AIM OF THE TASK
Set down exactly the lines below between the line holding "(key : string)" and the line holding "(** Pure expressions", inclusive; no other line belongs in the answer.

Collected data
-- Opening Marker --

(** ** sort_dict_by_key *)

Section sort_dict_by_key_lemmas.
Context `{Countable K} {V : Type} (R : relation K) `{!RelDecision R}.
Context `{!Transitive R, !Total R}.

#[local] Existing Instance by_key_dec.

#[local] Instance by_key_trans : Transitive (by_key (V:=V) R).
Proof. intros x y z. unfold by_key. apply transitivity. Qed.

#[local] Instance by_key_total : Total (by_key (V:=V) R).
Proof. intros x y. unfold by_key. apply total; apply _. Qed.

(** X14. The result of [sort_dict_by_key] lists the items in the order of
    their keys, has every key once, and as a mapping is the input: no
    item is lost, added or changed. *)
Theorem sort_dict_by_key_sorted_same_items (obj : gmap K V) :
  StronglySorted (by_key R) (sort_dict_by_key R obj) ∧
  NoDup (sort_dict_by_key R obj).*1 ∧
  list_to_map (sort_dict_by_key R obj) = obj.
Proof.
  unfold sort_dict_by_key.
  pose proof (merge_sort_Permutation (by_key R) (map_to_list obj)) as Hperm.
  split; [apply (StronglySorted_merge_sort _)|].
  assert (Hnd : NoDup (merge_sort (by_key R) (map_to_list obj)).*1).
  { rewrite Hperm. apply NoDup_fst_map_to_list. }
  split; [done|].
  rewrite <- (list_to_map_to_list obj) at 2.
  by apply list_to_map_proper.
Qed.
End sort_dict_by_key_lemmas.

Lemma sort_dict_by_key_sorted_same_items_witness :
  let obj : gmap Z string := <[3%Z := "c"]> (<[1%Z := "a"]> (<[2%Z := "b"]> ∅)) in
  sort_dict_by_key Z.le obj = [(1%Z, "a"); (2%Z, "b"); (3%Z, "c")] ∧
  StronglySorted (by_key Z.le) (sort_dict_by_key Z.le obj) ∧
  list_to_map (sort_dict_by_key Z.le obj) = obj.
Proof.
  intros obj. split; [vm_compute; reflexivity|].
  destruct (sort_dict_by_key_sorted_same_items Z.le obj) as (Hs & _ & Hm).
  split; [exact Hs | exact Hm].
Defined.

(** ** ClassDict *)

Lemma lookup_setattr (self other : nat) (name name' : string) (value : obj) (h : dstore) :
  __setattr__ self name value h !! other ≫= (.!! name') =
    if decide (other = self ∧ name' = name)
    then (λ _, value) <$> h !! self
    else h !! other ≫= (.!! name').
Proof.
  unfold __setattr__. destruct (decide (other = self)) as [->|Hne].
  - rewrite lookup_alter_eq. destruct (h !! self) as [d|]; simpl.
    + destruct (decide (name' = name)) as [->|Hn].
      * rewrite decide_True by done. apply lookup_insert_eq.
      * rewrite decide_False by naive_solver. by apply lookup_insert_ne.
    + by destruct (decide _).
  - rewrite lookup_alter_ne by done. rewrite decide_False by naive_solver. done.
Qed.

(** X15. On a [ClassDict], [__getattr__] of a name returns what
    [__setattr__] last stored under it, and storing under one name changes
    no other attribute of the object and no other object. *)
Theorem classdict_get_after_set (self : nat) (name : string) (value : obj) (h : dstore) :
  is_Some (h !! self) →
  __getattr__ self name (__setattr__ self name value h) = Return value ∧
  (∀ other name', ¬ (other = self ∧ name' = name) →
     __getattr__ other name' (__setattr__ self name value h) = __getattr__ other name' h).
Proof.
  intros [d Hd]. unfold __getattr__. split.
  - rewrite lookup_setattr, decide_True by done. by rewrite Hd.
  - intros other name' Hne. by rewrite lookup_setattr, decide_False.
Qed.

Lemma classdict_get_after_set_witness :
  let h : dstore := {[ 0%nat := {[ "hello" := OStr "world" ]} ]} in
  is_Some (h !! 0%nat) ∧
  __getattr__ 0%nat "hello" (__setattr__ 0%nat "hello" (OStr "wtf") h) = Return (OStr "wtf").
Proof.
  intros h.
  assert (H : is_Some (h !! 0%nat)) by (eexists; vm_compute; reflexivity).
  exact (conj H (proj1 (classdict_get_after_set 0%nat "hello" (OStr "wtf") h H))).
Defined.

(** X16. [__delattr__] of a name that is set removes it: reading it or
    deleting it again then raises [AttributeError], with the message that
    names the attribute, and changes nothing. For a name that is not set,
    [__getattr__] and [__delattr__] raise that [AttributeError] at once.
    Deleting a name that was set on an object which did not have it gives
    the object back as it was. *)
Theorem classdict_delete (self : nat) (name : string) (h : dstore) :
  let missing := AttributeError ("No such attribute: " +:+ name) in
  (∀ v, __getattr__ self name h = Return v →
     ∃ h', __delattr__ self name h = (Return tt, h') ∧
           __getattr__ self name h' = Raise missing ∧
           __delattr__ self name h' = (Raise missing, h')) ∧
  (h !! self ≫= (.!! name) = None →
     __getattr__ self name h = Raise missing ∧
     __delattr__ self name h = (Raise missing, h)) ∧
  (∀ d value, h !! self = Some d → d !! name = None →
     __delattr__ self name (__setattr__ self name value h) = (Return tt, h)).
Proof.
  intros missing. unfold __getattr__, __delattr__. split; [|split].
  - intros v Hv. destruct (h !! self ≫= (.!! name)) as [v'|] eqn:Hl; [|done].
    eexists. split; [done|].
    assert (alter (delete name) self h !! self ≫= (.!! name) = None) as ->; [|done].
    rewrite lookup_alter_eq. destruct (h !! self) as [d|]; simpl; [|done].
    apply lookup_delete_eq.
  - by intros ->.
  - intros d value Hd Hn. rewrite lookup_setattr, decide_True, Hd by done. simpl.
    f_equal. unfold __setattr__. apply map_eq. intros i.
    destruct (decide (i = self)) as [->|Hne].
    + rewrite !lookup_alter_eq, Hd. simpl. f_equal.
      rewrite delete_insert_eq. by apply delete_id.
    + by rewrite !lookup_alter_ne.
Qed.

Lemma classdict_delete_witness :
  let h : dstore := {[ 0%nat := {[ "hello" := OStr "world" ]} ]} in
  let missing := AttributeError "No such attribute: hello" in
  __getattr__ 0%nat "hello" h = Return (OStr "world") ∧
  ∃ h', __delattr__ 0%nat "hello" h = (Return tt, h') ∧
        __getattr__ 0%nat "hello" h' = Raise missing ∧
        __delattr__ 0%nat "hello" h' = (Raise missing, h').
Proof.
  intros h missing.
  assert (H : __getattr__ 0%nat "hello" h = Return (OStr "world")) by (vm_compute; reflexivity).
  exact (conj H (proj1 (classdict_delete 0%nat "hello" h) _ H)).
Defined.
(** * Repo-Details: pagination, retry and normalisation of the two collectors

    A shallow embedding of [lfs-details/lfs-repos.py] and
    [Repo-Details/fetch_repo_details.py].

    - [Py] holds the fragment of Python both scripts rely on: parsed JSON
      values with truthiness, subscripting, iteration and [str.join], the
      exception classes that can occur, and a state-and-exception monad in
      which the scripts are written.
    - [LfsRepos] embeds [safe_request], [get_repositories], [get_branches],
      [check_lfs_usage] and [main] of the LFS audit.
    - [FetchRepoDetails] embeds [fetch_data], [write_csv] and the main block
      of the repository summary collector.

    The remote server, the clock and the library routines that are not part
    of the repository (base64/UTF-8 decoding, [repr], [int] on a header
    string) are parameters of the development. Console output and the log
    file are not modelled; HTTP calls, sleeps and the CSV written at the end
    are recorded, in order, in a trace. *)

From Stdlib Require Import ZArith QArith Qround Lqa List String Ascii Bool Lia DecimalString.
From Stdlib Require DecimalPos DecimalZ.
Import ListNotations.

Local Open Scope Z_scope.

(* ================================================================== *)
(** * Python values, exceptions and effects                             *)
(* ================================================================== *)

Module Py.

(** The result of [json.loads]. JSON numbers are integers here: every
    number the two scripts read is an integer count. An object is the
    parsed [dict] in insertion order, its keys pairwise distinct. *)
#[local] Unset Elimination Schemes.
Inductive json : Type :=
| JNull
| JBool (b : bool)
| JNum (n : Z)
| JStr (s : string)
| JArr (items : list json)
| JObj (members : list (string * json)).
#[local] Set Elimination Schemes.

(** Exception classes, as far as the [except] clauses distinguish them.
    [ConnectTimeout] derives from both [ConnectionError] and [Timeout];
    [HTTPError] is what [raise_for_status] raises; [RequestException]
    stands for any other subclass of [requests.RequestException]
    (RetryError, TooManyRedirects, ...). *)
Inductive exn : Type :=
| Timeout
| ConnectTimeout
| ConnectionError
| HTTPError (status : Z)
| RequestException
| JSONDecodeError
| KeyError (key : string)
| TypeError
| ValueError
| OverflowError
| AttributeError
| DecodeError
| OtherException.

Definition is_Timeout (e : exn) : bool :=
  match e with Timeout | ConnectTimeout => true | _ => false end.

Definition is_ConnectionError (e : exn) : bool :=
  match e with ConnectionError | ConnectTimeout => true | _ => false end.

Definition is_RequestException (e : exn) : bool :=
  match e with
  | Timeout | ConnectTimeout | ConnectionError | HTTPError _
  | RequestException | JSONDecodeError => true
  | _ => false
  end.

(** Pure expressions either produce a value or raise. *)
Inductive result (A : Type) : Type :=
| Ok (a : A)
| Error (e : exn).
Arguments Ok {A} a.
Arguments Error {A} e.

Definition rbind {A B} (r : result A) (k : A -> result B) : result B :=
  match r with Ok a => k a | Error e => Error e end.

(** [bool(v)] *)
Definition truthy (v : json) : bool :=
  match v with
  | JNull => false
  | JBool b => b
  | JNum n => negb (n =? 0)
  | JStr s => negb (String.eqb s EmptyString)
  | JArr items => match items with [] => false | _ => true end
  | JObj members => match members with [] => false | _ => true end
  end.

Fixpoint assoc (k : string) (members : list (string * json)) : option json :=
  match members with
  | [] => None
  | (k', v) :: rest => if String.eqb k k' then Some v else assoc k rest
  end.

(** [v[k]] for a string key [k]: only a dict can be subscripted by a
    string; a missing key is a [KeyError], anything else a [TypeError]. *)
Definition getitem (v : json) (k : string) : result json :=
  match v with
  | JObj members =>
      match assoc k members with
      | Some x => Ok x
      | None => Error (KeyError k)
      end
  | _ => Error TypeError
  end.

(** [v.get(k, default)]: a dict method; other values have no [get]. *)
Definition dict_get (v : json) (k : string) (default : json) : result json :=
  match v with
  | JObj members =>
      match assoc k members with
      | Some x => Ok x
      | None => Ok default
      end
  | _ => Error AttributeError
  end.

Definition chars (s : string) : list json :=
  map (fun c => JStr (String c EmptyString)) (list_ascii_of_string s).

(** [iter(v)]: the items of a list, the keys of a dict, the characters of
    a string; nothing else is iterable. *)
Definition py_iter (v : json) : result (list json) :=
  match v with
  | JArr items => Ok items
  | JObj members => Ok (map (fun kv => JStr (fst kv)) members)
  | JStr s => Ok (chars s)
  | _ => Error TypeError
  end.

Fixpoint is_substring (needle hay : string) : bool :=
  if String.prefix needle hay then true
  else match hay with
       | EmptyString => false
       | String _ rest => is_substring needle rest
       end.

Definition is_str (k : string) (v : json) : bool :=
  match v with JStr s => String.eqb s k | _ => false end.

(** [k in v] for a string [k]. *)
Definition py_in (k : string) (v : json) : result bool :=
  match v with
  | JObj members =>
      Ok (match assoc k members with Some _ => true | None => false end)
  | JArr items => Ok (existsb (is_str k) items)
  | JStr s => Ok (is_substring k s)
  | _ => Error TypeError
  end.

(** [sep.join(...)] on strings. *)
Fixpoint join (sep : string) (l : list string) : string :=
  match l with
  | [] => EmptyString
  | [s] => s
  | s :: rest => String.append s (String.append sep (join sep rest))
  end.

-- Closing Marker --

REPLY TO THE EXERCISE
| KeyError (key : string)
| TypeError
| ValueError
| OverflowError
| AttributeError
| DecodeError
| OtherException.

Definition is_Timeout (e : exn) : bool :=
  match e with Timeout | ConnectTimeout => true | _ => false end.

Definition is_ConnectionError (e : exn) : bool :=
  match e with ConnectionError | ConnectTimeout => true | _ => false end.

Definition is_RequestException (e : exn) : bool :=
  match e with
  | Timeout | ConnectTimeout | ConnectionError | HTTPError _
  | RequestException | JSONDecodeError => true
  | _ => false
  end.

(** Pure expressions either produce a value or raise. *)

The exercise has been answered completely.